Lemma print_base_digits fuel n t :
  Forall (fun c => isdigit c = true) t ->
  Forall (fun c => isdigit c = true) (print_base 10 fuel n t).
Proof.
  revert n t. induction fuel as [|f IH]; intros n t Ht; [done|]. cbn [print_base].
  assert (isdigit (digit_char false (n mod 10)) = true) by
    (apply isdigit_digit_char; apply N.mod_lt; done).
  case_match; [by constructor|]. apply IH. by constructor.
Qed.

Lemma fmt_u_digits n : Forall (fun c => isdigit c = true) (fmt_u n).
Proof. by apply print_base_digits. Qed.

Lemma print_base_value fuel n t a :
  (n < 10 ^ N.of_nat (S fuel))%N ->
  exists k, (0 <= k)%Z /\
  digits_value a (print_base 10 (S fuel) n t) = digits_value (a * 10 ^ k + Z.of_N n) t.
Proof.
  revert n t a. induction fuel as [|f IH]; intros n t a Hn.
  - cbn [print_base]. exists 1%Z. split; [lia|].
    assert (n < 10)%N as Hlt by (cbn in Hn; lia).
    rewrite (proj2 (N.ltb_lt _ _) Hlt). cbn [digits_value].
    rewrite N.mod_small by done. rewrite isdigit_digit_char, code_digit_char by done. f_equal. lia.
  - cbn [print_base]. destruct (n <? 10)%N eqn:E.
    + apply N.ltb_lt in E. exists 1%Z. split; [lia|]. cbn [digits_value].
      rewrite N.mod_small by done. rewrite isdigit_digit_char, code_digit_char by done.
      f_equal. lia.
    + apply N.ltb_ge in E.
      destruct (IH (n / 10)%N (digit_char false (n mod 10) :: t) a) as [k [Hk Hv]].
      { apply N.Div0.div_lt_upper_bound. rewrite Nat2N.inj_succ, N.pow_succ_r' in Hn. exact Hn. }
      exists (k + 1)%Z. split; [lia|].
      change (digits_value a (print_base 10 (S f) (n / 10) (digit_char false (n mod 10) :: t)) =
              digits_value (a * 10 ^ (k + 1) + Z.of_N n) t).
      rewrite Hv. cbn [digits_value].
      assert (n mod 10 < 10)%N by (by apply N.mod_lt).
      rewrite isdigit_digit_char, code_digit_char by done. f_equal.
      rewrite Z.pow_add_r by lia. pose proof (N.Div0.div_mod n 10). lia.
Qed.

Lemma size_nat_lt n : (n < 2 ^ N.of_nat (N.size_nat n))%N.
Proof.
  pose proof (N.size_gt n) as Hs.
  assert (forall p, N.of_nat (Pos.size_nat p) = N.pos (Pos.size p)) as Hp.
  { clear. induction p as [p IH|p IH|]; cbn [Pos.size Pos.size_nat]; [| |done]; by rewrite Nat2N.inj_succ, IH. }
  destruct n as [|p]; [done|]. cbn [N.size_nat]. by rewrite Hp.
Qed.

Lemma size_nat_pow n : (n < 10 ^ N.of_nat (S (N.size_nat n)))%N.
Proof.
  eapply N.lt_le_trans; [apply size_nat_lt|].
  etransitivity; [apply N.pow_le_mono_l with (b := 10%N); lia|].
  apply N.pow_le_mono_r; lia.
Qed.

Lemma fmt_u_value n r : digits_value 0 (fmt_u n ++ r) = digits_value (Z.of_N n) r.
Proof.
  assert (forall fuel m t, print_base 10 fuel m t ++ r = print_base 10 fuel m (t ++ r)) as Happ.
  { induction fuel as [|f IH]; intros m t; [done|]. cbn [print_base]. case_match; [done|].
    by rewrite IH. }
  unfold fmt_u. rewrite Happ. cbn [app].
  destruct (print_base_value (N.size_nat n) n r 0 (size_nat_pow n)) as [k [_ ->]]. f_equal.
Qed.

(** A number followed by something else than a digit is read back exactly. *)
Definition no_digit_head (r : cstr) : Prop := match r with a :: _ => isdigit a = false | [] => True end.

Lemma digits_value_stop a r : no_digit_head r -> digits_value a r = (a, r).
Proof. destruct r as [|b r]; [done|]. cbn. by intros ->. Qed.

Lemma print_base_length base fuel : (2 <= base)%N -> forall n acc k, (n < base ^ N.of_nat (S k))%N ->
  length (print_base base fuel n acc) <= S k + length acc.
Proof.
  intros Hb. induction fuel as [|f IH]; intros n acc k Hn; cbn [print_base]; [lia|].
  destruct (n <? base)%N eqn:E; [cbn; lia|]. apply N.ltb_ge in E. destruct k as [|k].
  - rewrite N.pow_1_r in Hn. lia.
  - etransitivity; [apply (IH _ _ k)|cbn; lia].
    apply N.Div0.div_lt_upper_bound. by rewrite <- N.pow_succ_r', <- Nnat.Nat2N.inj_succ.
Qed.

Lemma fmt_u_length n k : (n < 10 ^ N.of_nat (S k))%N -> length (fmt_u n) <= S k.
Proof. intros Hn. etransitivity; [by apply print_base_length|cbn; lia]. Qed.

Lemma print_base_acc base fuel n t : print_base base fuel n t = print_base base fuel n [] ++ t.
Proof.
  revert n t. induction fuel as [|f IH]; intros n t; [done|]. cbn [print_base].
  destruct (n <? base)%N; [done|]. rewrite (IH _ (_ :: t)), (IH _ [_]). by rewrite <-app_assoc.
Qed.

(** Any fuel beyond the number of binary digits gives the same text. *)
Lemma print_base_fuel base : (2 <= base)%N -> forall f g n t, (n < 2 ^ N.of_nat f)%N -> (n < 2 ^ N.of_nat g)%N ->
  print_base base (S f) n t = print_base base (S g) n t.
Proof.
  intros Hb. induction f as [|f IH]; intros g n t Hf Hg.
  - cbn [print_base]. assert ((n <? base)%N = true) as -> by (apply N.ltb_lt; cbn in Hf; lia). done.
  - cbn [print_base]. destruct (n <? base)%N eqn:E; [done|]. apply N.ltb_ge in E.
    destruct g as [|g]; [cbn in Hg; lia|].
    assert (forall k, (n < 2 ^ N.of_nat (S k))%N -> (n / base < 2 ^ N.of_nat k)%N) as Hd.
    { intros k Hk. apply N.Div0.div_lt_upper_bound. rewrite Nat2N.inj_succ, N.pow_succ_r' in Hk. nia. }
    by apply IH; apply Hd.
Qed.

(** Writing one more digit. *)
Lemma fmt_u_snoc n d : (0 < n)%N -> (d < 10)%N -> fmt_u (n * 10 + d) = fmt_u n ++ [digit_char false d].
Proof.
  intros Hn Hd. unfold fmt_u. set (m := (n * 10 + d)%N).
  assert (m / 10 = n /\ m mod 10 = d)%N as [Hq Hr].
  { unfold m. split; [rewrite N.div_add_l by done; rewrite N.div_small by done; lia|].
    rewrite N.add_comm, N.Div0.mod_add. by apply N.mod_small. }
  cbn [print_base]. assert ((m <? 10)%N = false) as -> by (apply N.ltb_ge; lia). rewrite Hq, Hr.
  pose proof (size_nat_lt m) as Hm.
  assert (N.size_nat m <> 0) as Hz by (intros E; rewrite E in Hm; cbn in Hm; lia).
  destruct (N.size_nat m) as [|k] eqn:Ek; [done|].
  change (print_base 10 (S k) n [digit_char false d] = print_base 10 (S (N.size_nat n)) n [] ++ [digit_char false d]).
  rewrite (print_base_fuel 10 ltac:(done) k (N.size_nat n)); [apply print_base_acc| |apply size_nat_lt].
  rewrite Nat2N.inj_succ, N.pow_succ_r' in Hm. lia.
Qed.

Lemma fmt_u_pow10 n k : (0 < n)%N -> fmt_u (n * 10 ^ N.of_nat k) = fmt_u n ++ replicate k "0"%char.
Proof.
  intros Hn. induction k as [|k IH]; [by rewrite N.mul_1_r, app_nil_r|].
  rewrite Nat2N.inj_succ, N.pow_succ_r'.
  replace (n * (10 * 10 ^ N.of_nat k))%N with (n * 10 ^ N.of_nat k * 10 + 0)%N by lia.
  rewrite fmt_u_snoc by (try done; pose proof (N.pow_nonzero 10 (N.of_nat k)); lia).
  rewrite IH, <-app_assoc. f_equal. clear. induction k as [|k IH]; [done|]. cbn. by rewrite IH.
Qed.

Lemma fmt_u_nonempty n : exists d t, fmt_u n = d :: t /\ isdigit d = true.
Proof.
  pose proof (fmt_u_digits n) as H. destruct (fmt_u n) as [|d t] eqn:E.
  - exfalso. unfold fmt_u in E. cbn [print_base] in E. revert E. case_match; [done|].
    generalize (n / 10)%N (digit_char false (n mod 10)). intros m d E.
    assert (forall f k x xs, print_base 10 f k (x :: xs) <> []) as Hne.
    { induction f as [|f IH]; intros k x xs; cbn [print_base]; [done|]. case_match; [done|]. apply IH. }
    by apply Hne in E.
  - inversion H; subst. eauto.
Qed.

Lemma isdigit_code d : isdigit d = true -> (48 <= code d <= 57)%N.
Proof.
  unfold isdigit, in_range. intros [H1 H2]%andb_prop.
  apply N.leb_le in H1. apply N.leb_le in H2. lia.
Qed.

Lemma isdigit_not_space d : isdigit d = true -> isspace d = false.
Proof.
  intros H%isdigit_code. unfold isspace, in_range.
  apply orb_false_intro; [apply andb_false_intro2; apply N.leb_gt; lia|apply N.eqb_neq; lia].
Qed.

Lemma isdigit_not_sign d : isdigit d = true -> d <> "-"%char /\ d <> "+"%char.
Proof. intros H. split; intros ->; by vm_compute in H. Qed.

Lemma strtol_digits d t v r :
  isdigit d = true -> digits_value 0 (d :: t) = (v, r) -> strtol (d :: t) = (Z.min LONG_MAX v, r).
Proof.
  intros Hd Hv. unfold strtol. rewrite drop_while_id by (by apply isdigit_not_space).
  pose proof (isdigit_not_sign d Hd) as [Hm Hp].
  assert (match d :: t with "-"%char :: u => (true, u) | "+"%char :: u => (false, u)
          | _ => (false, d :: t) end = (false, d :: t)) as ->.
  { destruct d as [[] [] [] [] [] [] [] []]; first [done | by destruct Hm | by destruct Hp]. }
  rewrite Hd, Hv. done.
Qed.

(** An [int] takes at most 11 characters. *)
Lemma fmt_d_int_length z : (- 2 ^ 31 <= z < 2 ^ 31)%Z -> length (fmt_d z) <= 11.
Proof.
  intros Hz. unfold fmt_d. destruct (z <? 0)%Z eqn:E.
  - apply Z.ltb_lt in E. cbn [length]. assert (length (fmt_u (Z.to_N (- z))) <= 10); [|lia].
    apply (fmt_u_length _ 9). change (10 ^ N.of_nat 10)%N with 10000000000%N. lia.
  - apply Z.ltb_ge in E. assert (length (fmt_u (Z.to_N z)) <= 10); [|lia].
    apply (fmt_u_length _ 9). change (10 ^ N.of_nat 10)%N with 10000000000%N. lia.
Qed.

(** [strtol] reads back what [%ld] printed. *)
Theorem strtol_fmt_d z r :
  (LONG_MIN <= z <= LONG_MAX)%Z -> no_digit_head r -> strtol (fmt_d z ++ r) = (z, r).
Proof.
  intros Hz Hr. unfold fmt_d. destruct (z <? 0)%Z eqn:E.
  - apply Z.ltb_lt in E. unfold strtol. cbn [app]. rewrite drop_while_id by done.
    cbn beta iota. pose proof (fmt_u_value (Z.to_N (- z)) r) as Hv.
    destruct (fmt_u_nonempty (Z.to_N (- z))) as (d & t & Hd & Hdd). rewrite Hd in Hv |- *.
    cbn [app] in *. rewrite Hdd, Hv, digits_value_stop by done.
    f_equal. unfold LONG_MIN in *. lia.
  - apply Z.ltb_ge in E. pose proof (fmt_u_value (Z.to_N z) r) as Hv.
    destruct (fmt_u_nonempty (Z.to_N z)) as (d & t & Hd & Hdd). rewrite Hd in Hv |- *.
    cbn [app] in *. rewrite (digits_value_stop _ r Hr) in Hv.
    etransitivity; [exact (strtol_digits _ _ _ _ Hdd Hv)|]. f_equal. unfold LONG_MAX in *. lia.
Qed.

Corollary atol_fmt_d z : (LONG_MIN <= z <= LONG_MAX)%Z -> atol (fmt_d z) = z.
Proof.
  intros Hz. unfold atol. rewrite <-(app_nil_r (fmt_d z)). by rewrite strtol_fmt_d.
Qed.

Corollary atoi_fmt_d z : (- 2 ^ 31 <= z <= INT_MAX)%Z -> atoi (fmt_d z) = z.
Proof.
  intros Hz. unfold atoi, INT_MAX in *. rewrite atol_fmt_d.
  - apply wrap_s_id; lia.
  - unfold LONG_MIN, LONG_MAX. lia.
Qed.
———
_Problem to work on_. Using the material above, filter for lines holding "Corollary" and copy each one.

_Response box_.
Corollary atol_fmt_d z : (LONG_MIN <= z <= LONG_MAX)%Z -> atol (fmt_d z) = z.
Corollary atoi_fmt_d z : (- 2 ^ 31 <= z <= INT_MAX)%Z -> atoi (fmt_d z) = z.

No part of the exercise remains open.